Work instructions:
Within the listing below, the lines to output run from the one containing "intros [He Hs" through the one containing "ends where [Q]"; copy them exactly and nothing else.

__________

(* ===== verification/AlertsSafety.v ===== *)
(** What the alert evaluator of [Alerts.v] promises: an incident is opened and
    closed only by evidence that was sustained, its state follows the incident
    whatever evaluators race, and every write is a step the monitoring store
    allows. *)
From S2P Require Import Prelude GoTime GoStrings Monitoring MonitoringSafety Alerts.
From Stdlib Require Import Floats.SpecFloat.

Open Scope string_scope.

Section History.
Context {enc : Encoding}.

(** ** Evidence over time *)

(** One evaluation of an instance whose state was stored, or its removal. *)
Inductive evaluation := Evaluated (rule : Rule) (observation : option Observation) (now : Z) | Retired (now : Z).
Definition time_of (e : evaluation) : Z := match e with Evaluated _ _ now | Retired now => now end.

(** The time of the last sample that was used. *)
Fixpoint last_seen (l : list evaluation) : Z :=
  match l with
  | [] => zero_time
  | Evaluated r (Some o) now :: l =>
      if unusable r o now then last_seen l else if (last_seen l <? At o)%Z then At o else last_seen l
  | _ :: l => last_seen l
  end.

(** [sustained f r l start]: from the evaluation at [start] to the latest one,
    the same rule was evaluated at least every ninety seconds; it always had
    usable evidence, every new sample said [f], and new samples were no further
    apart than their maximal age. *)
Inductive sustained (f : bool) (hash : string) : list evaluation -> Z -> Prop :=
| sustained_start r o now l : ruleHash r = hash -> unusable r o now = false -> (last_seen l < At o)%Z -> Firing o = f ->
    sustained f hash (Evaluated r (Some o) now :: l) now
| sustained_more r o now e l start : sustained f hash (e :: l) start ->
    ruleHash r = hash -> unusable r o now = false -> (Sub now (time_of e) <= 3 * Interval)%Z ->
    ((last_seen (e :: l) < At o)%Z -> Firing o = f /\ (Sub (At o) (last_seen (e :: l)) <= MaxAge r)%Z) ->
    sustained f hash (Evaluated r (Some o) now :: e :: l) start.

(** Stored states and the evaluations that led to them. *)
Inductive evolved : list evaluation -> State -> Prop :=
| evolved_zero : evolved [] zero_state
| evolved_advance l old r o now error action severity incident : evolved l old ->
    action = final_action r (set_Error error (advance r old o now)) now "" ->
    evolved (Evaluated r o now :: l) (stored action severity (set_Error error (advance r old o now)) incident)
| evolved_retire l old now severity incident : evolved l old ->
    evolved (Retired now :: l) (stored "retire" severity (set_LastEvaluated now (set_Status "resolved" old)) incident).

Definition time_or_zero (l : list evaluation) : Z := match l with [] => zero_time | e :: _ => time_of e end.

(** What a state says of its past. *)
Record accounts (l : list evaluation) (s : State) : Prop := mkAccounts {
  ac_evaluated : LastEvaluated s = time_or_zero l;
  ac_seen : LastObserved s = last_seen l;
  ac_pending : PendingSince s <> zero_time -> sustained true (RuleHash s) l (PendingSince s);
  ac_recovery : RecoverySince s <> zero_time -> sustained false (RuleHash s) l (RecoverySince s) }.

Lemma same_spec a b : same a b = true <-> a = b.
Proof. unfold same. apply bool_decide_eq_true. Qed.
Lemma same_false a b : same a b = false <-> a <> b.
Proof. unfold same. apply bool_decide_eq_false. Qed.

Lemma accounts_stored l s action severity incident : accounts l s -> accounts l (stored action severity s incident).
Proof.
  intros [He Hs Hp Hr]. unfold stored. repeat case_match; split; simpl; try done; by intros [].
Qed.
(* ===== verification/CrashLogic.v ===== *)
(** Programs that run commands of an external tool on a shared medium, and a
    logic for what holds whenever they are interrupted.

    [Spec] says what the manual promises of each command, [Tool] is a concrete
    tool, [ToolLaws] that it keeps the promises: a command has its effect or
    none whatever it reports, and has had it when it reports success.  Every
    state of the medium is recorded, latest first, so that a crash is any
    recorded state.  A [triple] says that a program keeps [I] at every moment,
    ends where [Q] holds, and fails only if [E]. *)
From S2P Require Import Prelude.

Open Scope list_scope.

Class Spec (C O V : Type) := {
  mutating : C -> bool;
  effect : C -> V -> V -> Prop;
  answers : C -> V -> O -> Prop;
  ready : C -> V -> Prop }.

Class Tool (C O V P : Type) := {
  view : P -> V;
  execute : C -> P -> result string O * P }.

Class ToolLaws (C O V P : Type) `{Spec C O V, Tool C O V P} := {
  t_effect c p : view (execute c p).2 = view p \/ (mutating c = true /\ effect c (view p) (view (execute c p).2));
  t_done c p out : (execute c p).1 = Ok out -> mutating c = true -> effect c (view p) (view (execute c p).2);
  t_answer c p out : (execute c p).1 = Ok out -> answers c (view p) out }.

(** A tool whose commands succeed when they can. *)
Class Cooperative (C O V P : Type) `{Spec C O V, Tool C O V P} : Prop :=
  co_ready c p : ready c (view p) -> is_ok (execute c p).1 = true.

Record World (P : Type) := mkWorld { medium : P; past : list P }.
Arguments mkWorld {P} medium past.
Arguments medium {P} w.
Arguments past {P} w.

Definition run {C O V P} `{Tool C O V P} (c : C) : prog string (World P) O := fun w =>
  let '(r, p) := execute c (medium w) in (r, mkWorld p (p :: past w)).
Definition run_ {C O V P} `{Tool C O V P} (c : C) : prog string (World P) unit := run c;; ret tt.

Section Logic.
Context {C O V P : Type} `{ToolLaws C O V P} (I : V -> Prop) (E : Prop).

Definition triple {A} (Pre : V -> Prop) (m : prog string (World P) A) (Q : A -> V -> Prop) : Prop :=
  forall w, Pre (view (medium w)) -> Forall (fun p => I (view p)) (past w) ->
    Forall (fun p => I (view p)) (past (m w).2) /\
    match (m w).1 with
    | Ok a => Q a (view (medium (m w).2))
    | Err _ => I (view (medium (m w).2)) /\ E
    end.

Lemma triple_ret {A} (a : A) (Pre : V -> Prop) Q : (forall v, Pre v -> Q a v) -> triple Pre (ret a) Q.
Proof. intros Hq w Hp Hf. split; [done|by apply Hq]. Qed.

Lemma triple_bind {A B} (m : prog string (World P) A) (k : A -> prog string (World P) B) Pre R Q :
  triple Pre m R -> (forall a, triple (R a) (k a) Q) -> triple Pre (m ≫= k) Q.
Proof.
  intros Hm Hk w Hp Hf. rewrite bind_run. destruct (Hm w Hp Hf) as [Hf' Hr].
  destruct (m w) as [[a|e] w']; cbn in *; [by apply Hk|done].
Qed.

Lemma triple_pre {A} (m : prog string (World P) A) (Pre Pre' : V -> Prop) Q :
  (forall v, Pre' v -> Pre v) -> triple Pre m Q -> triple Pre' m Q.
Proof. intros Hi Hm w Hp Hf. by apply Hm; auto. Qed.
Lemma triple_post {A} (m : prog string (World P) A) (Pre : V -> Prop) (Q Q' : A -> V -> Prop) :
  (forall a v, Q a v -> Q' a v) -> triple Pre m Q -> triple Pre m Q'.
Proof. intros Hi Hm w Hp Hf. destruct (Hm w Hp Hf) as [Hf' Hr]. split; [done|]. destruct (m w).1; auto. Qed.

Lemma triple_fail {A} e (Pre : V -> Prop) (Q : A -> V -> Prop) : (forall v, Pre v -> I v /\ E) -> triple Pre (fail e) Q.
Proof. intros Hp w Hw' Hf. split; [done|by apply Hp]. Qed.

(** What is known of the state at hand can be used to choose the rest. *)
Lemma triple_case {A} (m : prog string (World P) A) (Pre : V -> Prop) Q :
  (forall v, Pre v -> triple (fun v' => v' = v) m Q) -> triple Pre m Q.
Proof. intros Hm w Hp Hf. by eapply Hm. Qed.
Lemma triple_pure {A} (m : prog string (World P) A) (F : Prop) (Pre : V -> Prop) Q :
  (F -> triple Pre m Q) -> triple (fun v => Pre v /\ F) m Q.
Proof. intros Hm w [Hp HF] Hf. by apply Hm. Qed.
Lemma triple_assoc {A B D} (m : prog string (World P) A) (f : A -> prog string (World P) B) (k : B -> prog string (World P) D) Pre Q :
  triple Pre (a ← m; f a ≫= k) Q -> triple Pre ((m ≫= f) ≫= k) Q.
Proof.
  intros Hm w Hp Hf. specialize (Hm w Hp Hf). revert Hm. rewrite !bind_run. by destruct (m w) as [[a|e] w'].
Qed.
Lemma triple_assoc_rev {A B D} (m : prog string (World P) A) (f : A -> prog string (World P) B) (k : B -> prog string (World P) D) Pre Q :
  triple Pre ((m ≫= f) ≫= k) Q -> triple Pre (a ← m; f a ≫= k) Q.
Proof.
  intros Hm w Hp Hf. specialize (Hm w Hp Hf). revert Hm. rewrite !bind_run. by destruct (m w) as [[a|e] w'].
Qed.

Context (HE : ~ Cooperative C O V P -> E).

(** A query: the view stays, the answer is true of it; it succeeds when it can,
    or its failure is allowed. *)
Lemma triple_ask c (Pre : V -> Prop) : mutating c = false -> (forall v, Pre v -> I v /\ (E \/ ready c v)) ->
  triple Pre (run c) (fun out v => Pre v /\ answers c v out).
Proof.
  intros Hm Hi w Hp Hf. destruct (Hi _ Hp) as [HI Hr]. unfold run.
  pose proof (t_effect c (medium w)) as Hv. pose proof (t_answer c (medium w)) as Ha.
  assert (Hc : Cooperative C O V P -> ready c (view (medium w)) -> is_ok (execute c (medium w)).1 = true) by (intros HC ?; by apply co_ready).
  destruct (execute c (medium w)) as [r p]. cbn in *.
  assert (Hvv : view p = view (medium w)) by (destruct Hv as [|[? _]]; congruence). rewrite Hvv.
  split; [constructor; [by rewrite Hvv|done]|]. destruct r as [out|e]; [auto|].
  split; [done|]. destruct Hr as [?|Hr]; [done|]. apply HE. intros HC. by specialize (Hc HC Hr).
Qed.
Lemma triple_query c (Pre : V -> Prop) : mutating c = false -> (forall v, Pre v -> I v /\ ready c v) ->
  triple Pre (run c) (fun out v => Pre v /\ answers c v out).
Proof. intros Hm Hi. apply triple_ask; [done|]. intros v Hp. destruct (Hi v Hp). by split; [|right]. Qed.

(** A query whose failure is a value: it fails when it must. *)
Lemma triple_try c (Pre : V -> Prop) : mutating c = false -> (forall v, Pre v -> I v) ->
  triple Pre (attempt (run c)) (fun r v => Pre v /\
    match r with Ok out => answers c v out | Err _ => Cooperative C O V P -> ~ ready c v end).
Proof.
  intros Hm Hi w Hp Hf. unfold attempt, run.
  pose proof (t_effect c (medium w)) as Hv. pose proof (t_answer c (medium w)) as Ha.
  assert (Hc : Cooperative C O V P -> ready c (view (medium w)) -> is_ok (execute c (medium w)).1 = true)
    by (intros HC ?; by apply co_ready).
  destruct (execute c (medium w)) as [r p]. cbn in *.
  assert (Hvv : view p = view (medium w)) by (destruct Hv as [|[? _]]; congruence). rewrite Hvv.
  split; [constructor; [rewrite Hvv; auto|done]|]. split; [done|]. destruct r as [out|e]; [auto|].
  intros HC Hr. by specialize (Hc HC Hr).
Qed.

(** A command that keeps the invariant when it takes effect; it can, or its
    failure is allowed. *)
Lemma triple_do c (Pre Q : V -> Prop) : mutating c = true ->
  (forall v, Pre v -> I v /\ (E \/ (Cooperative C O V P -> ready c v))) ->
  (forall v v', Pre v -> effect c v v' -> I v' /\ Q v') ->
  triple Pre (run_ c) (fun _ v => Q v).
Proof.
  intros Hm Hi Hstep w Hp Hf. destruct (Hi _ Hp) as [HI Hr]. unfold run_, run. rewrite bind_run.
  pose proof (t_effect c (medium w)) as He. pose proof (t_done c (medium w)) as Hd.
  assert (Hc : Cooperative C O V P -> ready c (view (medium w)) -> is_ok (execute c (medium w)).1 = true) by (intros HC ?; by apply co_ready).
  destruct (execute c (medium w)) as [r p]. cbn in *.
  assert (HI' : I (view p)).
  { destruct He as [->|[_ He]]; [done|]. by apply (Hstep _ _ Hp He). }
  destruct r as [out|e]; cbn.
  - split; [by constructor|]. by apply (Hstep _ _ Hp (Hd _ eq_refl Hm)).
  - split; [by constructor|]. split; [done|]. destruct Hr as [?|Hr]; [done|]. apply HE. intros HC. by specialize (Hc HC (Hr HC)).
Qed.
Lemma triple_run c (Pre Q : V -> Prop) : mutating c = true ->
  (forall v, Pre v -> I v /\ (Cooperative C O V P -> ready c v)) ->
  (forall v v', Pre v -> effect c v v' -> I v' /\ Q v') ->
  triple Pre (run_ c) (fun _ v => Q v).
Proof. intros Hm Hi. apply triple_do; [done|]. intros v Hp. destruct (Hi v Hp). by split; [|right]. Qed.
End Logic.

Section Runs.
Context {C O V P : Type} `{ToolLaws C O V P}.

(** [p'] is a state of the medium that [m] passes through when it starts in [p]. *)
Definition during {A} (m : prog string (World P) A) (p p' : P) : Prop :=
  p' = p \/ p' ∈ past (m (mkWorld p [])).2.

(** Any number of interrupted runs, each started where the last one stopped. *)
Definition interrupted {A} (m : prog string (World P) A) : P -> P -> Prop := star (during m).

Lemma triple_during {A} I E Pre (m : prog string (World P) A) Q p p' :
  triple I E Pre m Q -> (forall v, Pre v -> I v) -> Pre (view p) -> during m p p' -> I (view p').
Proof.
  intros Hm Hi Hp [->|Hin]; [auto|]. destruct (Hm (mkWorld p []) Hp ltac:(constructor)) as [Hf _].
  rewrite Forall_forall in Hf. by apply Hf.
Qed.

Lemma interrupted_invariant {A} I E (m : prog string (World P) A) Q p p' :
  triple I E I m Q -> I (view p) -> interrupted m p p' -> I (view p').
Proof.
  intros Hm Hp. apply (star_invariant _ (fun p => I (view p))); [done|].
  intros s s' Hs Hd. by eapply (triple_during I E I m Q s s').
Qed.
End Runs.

__________

Exercise solution:
  intros [He Hs Hp Hr]. unfold stored. repeat case_match; split; simpl; try done; by intros [].
Qed.
(* ===== verification/CrashLogic.v ===== *)
(** Programs that run commands of an external tool on a shared medium, and a
    logic for what holds whenever they are interrupted.

    [Spec] says what the manual promises of each command, [Tool] is a concrete
    tool, [ToolLaws] that it keeps the promises: a command has its effect or
    none whatever it reports, and has had it when it reports success.  Every
    state of the medium is recorded, latest first, so that a crash is any
    recorded state.  A [triple] says that a program keeps [I] at every moment,
    ends where [Q] holds, and fails only if [E]. *)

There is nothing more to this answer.